The findings of this Information Age research report, conducted in partnership with the Digital Realty Trust, confirm the discouraging picture of carbon legislation readiness currently emerging from analyst studies.
A Gartner survey of IT executives from organisations across the world published in March 2009, for example, discovered that 46% were not including carbon pricing in their budgetary planning for the next 24 months, while another 36% said they were unsure if their organisations were or not.
UK companies were among the least likely to be including carbon pricing in their planning, with just 8% doing so, despite being among the few in the world that are facing imminent obligatory legislation. In contrast to the UK, Gartner’s research found that the companies among the most likely to be planning for carbon pricing were those located in India and China.

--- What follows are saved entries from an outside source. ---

(* ===== verification/UriSpec.v ===== *)
(** * The scanner of URIs accepts the grammar

    [uri_accepts_grammar]: the generated code accepts exactly the texts of the
    grammar of net/uri.rl, and so does [Uri::create] whenever it answers. *)

From Stdlib Require Import Ascii String.
From S2P Require Import Prelude Codec Address Regex Scanner UriTable Uri UriGrammar.
#[local] Open Scope Z_scope.

(** ** Representatives of bytes *)

(** Neither the grammar nor the scanner tells a byte from its representative. *)
Definition rep_table : list (Z * Z * Z) :=
  [(0, 1, 0); (2, 2, 2); (3, 32, 0); (33, 33, 33); (34, 34, 0); (35, 35, 35); (36, 36, 33); (37, 37, 37);
   (38, 42, 33); (43, 43, 43); (44, 44, 33); (45, 45, 43); (46, 46, 46); (47, 47, 47); (48, 48, 48); (49, 49, 49);
   (50, 50, 50); (51, 52, 51); (53, 53, 53); (54, 57, 54); (58, 58, 58); (59, 59, 33); (60, 60, 0); (61, 61, 33);
   (62, 62, 0); (63, 63, 63); (64, 64, 64); (65, 70, 65); (71, 90, 71); (91, 91, 91); (92, 92, 0); (93, 93, 93);
   (94, 94, 0); (95, 95, 33); (96, 96, 0); (97, 102, 65); (103, 117, 71); (118, 118, 118); (119, 122, 71);
   (123, 125, 0); (126, 126, 33); (127, 127, 0); (128, 255, 128)].
Definition rep (b : byte) : byte :=
  byte.of_Z (default 0 (first_some (λ e, if (e.1.1 <=? byte.unsigned b) && (byte.unsigned b <=? e.1.2)
                                         then Some e.2 else None) rep_table)).
Definition reps : list byte := Eval vm_compute in remove_dups (rep <$> all_bytes).

#[global] Instance label_eq_dec : EqDecision label.
Proof. solve_decision. Defined.

Lemma rep_in b : rep b ∈ reps.
Proof.
  assert (H : forall_bytes (λ b, bool_decide (rep b ∈ reps)) = true) by (vm_compute; reflexivity).
  pose proof (forall_bytes_spec _ H b) as Hb. by apply bool_decide_eq_true in Hb.
Qed.

(** The rest of a userinfo behind the first colon, when it does not begin with
    a digit. *)
Definition password : re :=
  RCat (RAlt (RCls (alpha_c ++ [(45, 45); (46, 46); (95, 95); (126, 126)] ++ sub_delims_c ++ [(58, 58)])) pct_encoded)
       userinfo.

(** The classes of bytes that occur in the grammar. *)
Fixpoint classes_of (r : re) : list (list (Z * Z)) :=
  match r with
  | REps => []
  | RCls l => [l]
  | RCat a b | RAlt a b => classes_of a ++ classes_of b
  | RStar a => classes_of a
  end.
Definition uri_classes : list (list (Z * Z)) :=
  Eval vm_compute in remove_dups (classes_of URI_reference ++ classes_of password).
Lemma uri_classes_rep : forallb (class_rep rep) uri_classes = true.
Proof. vm_cast_no_check (eq_refl true). Qed.

(** The code of a state compares the byte with constants only: it does the same
    from one cut to the next. *)
Definition cond_cuts (c : cond) : list Z :=
  match c with
  | Below n | AtLeast n => [n]
  | Above n => [n + 1]
  | Equal n => [n; n + 1]
  | Within a b => [a; b + 1]
  end.
Fixpoint code_cuts (c : code) : list Z :=
  match c with If c yes no => cond_cuts c ++ code_cuts yes ++ code_cuts no | _ => [] end.
Definition cuts (st : state) : list Z :=
  (cases st ≫= λ c, [c.1; c.1 + 1]) ++ (body st ≫= code_cuts).

Definition uncut (p q : Z) (l : list Z) : Prop := ∀ n, n ∈ l → ¬ (p < n ≤ q).

Lemma uncut_app p q l1 l2 : uncut p q (l1 ++ l2) → uncut p q l1 ∧ uncut p q l2.
Proof. intros H. split; intros n Hn; apply H, elem_of_app; auto. Qed.

Lemma holds_uncut p q c : p ≤ q → uncut p q (cond_cuts c) → holds c p = holds c q.
Proof.
  intros Hpq H. destruct c as [n|n|n|n|a b]; cbn [cond_cuts holds] in *.
  1-3: pose proof (H _ ltac:(by left)); lia.
  1, 2: pose proof (H _ ltac:(by left)); pose proof (H _ ltac:(by right; left)); lia.
Qed.

Lemma jump_uncut p q c : p ≤ q → uncut p q (code_cuts c) → jump c p = jump c q.
Proof.
  intros Hpq. induction c as [l|c yes IH1 no IH2|]; intros H; [done| |done]. cbn [code_cuts jump] in *.
  apply uncut_app in H as [H1 [H2 H3]%uncut_app]. rewrite (holds_uncut p q c) by done.
  destruct (holds c q); auto.
Qed.

Lemma first_some_ext {A B} (f g : A → option B) l : (∀ x, x ∈ l → f x = g x) → first_some f l = first_some g l.
Proof.
  induction l as [|x l IH]; intros H; [done|]. cbn [first_some]. rewrite (H x) by (by left).
  rewrite IH; [done|]. intros y Hy. apply H. by right.
Qed.

Lemma branch_uncut p q st : p ≤ q → uncut p q (cuts st) → branch st p = branch st q.
Proof.
  intros Hpq [H1 H2]%uncut_app. unfold branch.
  rewrite (first_some_ext _ (λ c, if c.1 =? q then Some c.2 else None) (cases st)).
  - by rewrite (first_some_ext (λ c, jump c p) (λ c, jump c q) (body st))
      by (intros c Hc; apply jump_uncut; [done|]; intros n Hn; apply H2, list_elem_of_bind; by exists c).
  - intros c Hc. assert (Hn : ∀ n, n ∈ [c.1; c.1 + 1] → ¬ (p < n ≤ q))
      by (intros n Hn; apply H1, list_elem_of_bind; by exists c).
    pose proof (Hn _ ltac:(by left)). pose proof (Hn _ ltac:(by right; left)).
    by replace (c.1 =? p) with (c.1 =? q) by lia.
Qed.

(** The ranges of [rep_table] as [char]s: first, last and representative. *)
Definition char_of (n : Z) : Z := wraps 8 n.
Definition ranges : list (Z * Z * Z) := Eval vm_compute in
  (λ e, (char_of e.1.1, char_of e.1.2, char_of e.2)) <$> rep_table.
Definition range_starts : list Z := Eval vm_compute in 128 :: ((λ e, e.1.1) <$> ranges).

Lemma starts_uncut : forallb (λ e, forallb (λ n, negb ((e.1.1 <? n) && (n <=? e.1.2))) range_starts) ranges = true.
Proof. vm_compute. reflexivity. Qed.

Lemma byte_range b : ∃ lo hi r, (lo, hi, r) ∈ ranges ∧ lo ≤ s_char b ≤ hi ∧ s_char (rep b) = r.
Proof.
  assert (H : forall_bytes (λ b, existsb (λ e, (e.1.1 <=? s_char b) && (s_char b <=? e.1.2) && (s_char (rep b) =? e.2))
    ranges) = true) by (vm_compute; reflexivity).
  pose proof (forall_bytes_spec _ H b) as ([[lo hi] r] & He & Hb)%existsb_exists.
  cbn [fst snd] in Hb. clear H. rewrite !andb_true_iff, !Z.leb_le, Z.eqb_eq in Hb. destruct Hb as [Hb Er].
  exists lo, hi, r. split; [apply list_elem_of_In, He|]. split; [exact Hb|exact Er].
Qed.

Definition state_respects (st : state) : bool :=
  forallb (λ n, existsb (Z.eqb n) range_starts) (cuts st) &&
  forallb (λ e, bool_decide (branch st e.1.1 = branch st e.2)) ranges.
Lemma states_respect : forallb (λ e, state_respects e.2) (map_to_list states) = true.
Proof. vm_cast_no_check (eq_refl true). Qed.

Lemma branch_rep st b : state_respects st = true → branch st (s_char b) = branch st (s_char (rep b)).
Proof.
  intros [H1 H2]%andb_true_iff. rewrite forallb_forall in H1, H2.
  destruct (byte_range b) as (lo & hi & r & He & Hb & ->). apply list_elem_of_In in He.
  specialize (H2 _ He). apply bool_decide_eq_true in H2. cbn [fst snd] in H2. rewrite <-H2. symmetry.
  apply branch_uncut; [lia|]. intros n Hn Hr. pose proof starts_uncut as H. rewrite forallb_forall in H.
  specialize (H _ He). rewrite forallb_forall in H. apply list_elem_of_In in Hn.
  destruct (proj1 (existsb_exists _ _) (H1 n Hn)) as (n' & Hn' & <-%Z.eqb_eq). specialize (H _ Hn').
  cbn [fst snd] in H. lia.
Qed.

Lemma delta_rep s b : delta s b = delta s (rep b).
Proof.
  unfold delta. destruct (states !! s) as [st|] eqn:E; [|done]. simpl.
  pose proof states_respect as H. rewrite forallb_forall in H.
  specialize (H (s, st) (proj1 (list_elem_of_In _ _) (proj2 (elem_of_map_to_list _ _ _) E))).
  by rewrite (branch_rep st b H).
Qed.

(** ** The scanner accepts the grammar *)

Definition is_final (s : Z) : bool := uri_parser_first_final <=? s.

(** 580 pairs of a state and a set of derivatives are enough. *)
Lemma uri_found : found (agrees delta reps is_final) (Z.to_nat 20000) [(uri_parser_start, [URI_reference])] = true.
Proof. vm_cast_no_check (eq_refl true). Qed.

Lemma uri_respects : respects uri_classes URI_reference = true.
Proof. vm_cast_no_check (eq_refl true). Qed.

Lemma scanner_accepts w : accepts delta is_final uri_parser_start w = true ↔ matches URI_reference w.
Proof.
  destruct (found_closed _ _ _ uri_found) as (P & HP & Hin). rewrite <-any_matches_single.
  apply (agree_accepts delta reps rep uri_classes uri_classes_rep rep_in delta_rep is_final P); [exact HP| |apply Hin; by left].
  intros r Hr. apply list_elem_of_singleton in Hr as ->. exact uri_respects.
Qed.

(** ** [Uri::create] *)

(** What a run that only sets fields and may fault ends with. *)
Definition fault_of {S A} (x : outcome S A) (P : A → S → Prop) : Prop :=
  match x with
  | Ret a s => P a s
  | Throw _ _ => False
  | Fault f => f = NullDeref ∨ f = BadConversion
  end.

Lemma fault_of_bind {S A B} (x : M S A) (f : A → M S B) s (P : B → S → Prop) :
  fault_of (x s) (λ a s', fault_of (f a s') P) → fault_of (mbind' x f s) P.
Proof. unfold mbind'. by destruct (x s). Qed.

Lemma fault_of_mono {S A} (x : outcome S A) (P Q : A → S → Prop) : (∀ a s, P a s → Q a s) → fault_of x P → fault_of x Q.
Proof. destruct x; simpl; auto. Qed.

Lemma perform_faults w p a c : fault_of (perform w p a c) (λ _ _, True).
Proof.
  destruct c as [[m|] u], a; unfold perform, marked; try done; mrun; cbn [mark].
  all: repeat case_bool_decide; try done; mrun; try (by left).
  destruct (atoi (drop m w)); [done|by right].
Qed.

Lemma performs_faults w p l c : fault_of (performs w p l c) (λ _ _, True).
Proof.
  unfold performs. revert c. induction l as [|a l IH]; intros c; [done|]. cbn [mfor].
  apply fault_of_bind. refine (fault_of_mono _ _ _ _ (perform_faults w p a c)). intros _ c' _. apply IH.
Qed.

(** The state the loop ends in is the one of [run]. *)
Lemma scan_loop_run w rest p s c : fault_of (scan_loop w rest p s c) (λ r _, r = fst <$> run delta s p rest).
Proof.
  revert p s c. induction rest as [|b rest IH]; intros p s c; [done|]. cbn [scan_loop run].
  destruct (delta s b) as [[A t]|]; [|done]. apply fault_of_bind.
  refine (fault_of_mono _ _ _ _ (performs_faults w p A c)). intros _ c' _.
  refine (fault_of_mono _ _ _ _ (IH (S p) t c')). intros r _ ->. cbn.
  by destruct (run delta t (S p) rest) as [[? ?]|].
Qed.

Lemma create_answer w : fault_of (Uri_create w) (λ r _, is_Some r ↔ matches URI_reference w).
Proof.
  eapply (fault_of_mono _ (λ r _, is_Some r ↔ accepts delta is_final uri_parser_start w = true));
    [intros r c; by rewrite scanner_accepts|].
  unfold Uri_create, create_loop, accepts. apply fault_of_bind.
  refine (fault_of_mono _ _ _ _ (scan_loop_run w w 0 uri_parser_start _)). intros r c ->.
  destruct (run delta uri_parser_start 0 w) as [[t evs]|]; cbn; [|split; [by intros [? ?]|done]].
  apply fault_of_bind. refine (fault_of_mono _ _ _ _ (performs_faults w _ _ c)). intros _ c' _. cbn. mrun. cbn.
  unfold is_final, uri_parser_error, uri_parser_first_final.
  destruct (Z.eqb_spec t 0) as [->|_]; [by split; [intros [? ?]|]|].
  by destruct (451 <=? t).
Qed.

(** C5: [Uri::create] answers with an object exactly for the texts of the
    grammar of uri.rl, and with a null pointer for all others; it never throws,
    and the only ways not to answer are reading a null [mark] and an [atoi] of
    a number outside int (see [uri_total] for when neither happens). *)
Theorem uri_accepts_grammar w :
  match Uri_create w with
  | Ret r _ => is_Some r ↔ matches URI_reference w
  | Throw _ _ => False
  | Fault f => f = NullDeref ∨ f = BadConversion
  end.
Proof. exact (create_answer w). Qed.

Forrester’s figures for Europe and the US are similarly discouraging: “Given that only 11% of IT shops include energy costs in their budget, it’s reasonable to assume that most are not tracking their energy consumption, either,” says Forrester analyst Doug Washburn.
Among those organisations that are pursuing greener IT, Forrester found that the main motivators for doing so were reducing energy-related operating expenses (65%), environmental imperatives (41%), corporate green agendas (33%) and reducing IT operating expenses (32%).
Certainly there is a growing trend for the power bill to end up in the hands of the CIO, says Green Grid president John Tuccillo.
“When I’m out on the road at conferences, I ask how many CIOs see the energy bill,” he says. “Two years ago I was lucky if 5% of the hands went up, but today it’s between 50% and 70%.”
Tying energy consumption to IT usage motivates organisations to manage IT efficiently, Tuccillo adds.
“If a company is measuring energy based on applications in the data centre and charging back, then as a business process owner I am more likely to share somebody else’s applications on my server,” he says.
More granular approaches like these can require more sophisticated measurement than those offered by PUE and DCiE, however.
“PUE and DCIE are only half the equation,” Tuccillo says. “What they don’t do is provide metrics for the work you do. Last year we introduced DCP, or data centre productivity, as a way to measure useful work over total facility power. It’s an excellent metric, very complete and very accurate, but it requires a level of granularity not many data centres in the world are able to do.”
This complexity, says Smith from Digital Realty Trust, renders DCP “an interesting science project” in an area where simplicity is in high demand.
“IT managers are struggling to do their day jobs developing applications and driving business change, and a lot of this stuff is off the radar,” he says.
But for Smith, even more worrying than organisations’ inability to meet carbon legislation is the macroeconomic affect that such legislation– and the implication the data centres are simply sources of pollution – may have in the long term. “Data centres are a way to increase productivity in the economy,” he explains.
“The assumption that taxing the market will reduce consumption is wrong, because as incentives to save energy increase we will drive down the cost and demand will continue to grow. There’s been no debate over whether this is the right thing to do.”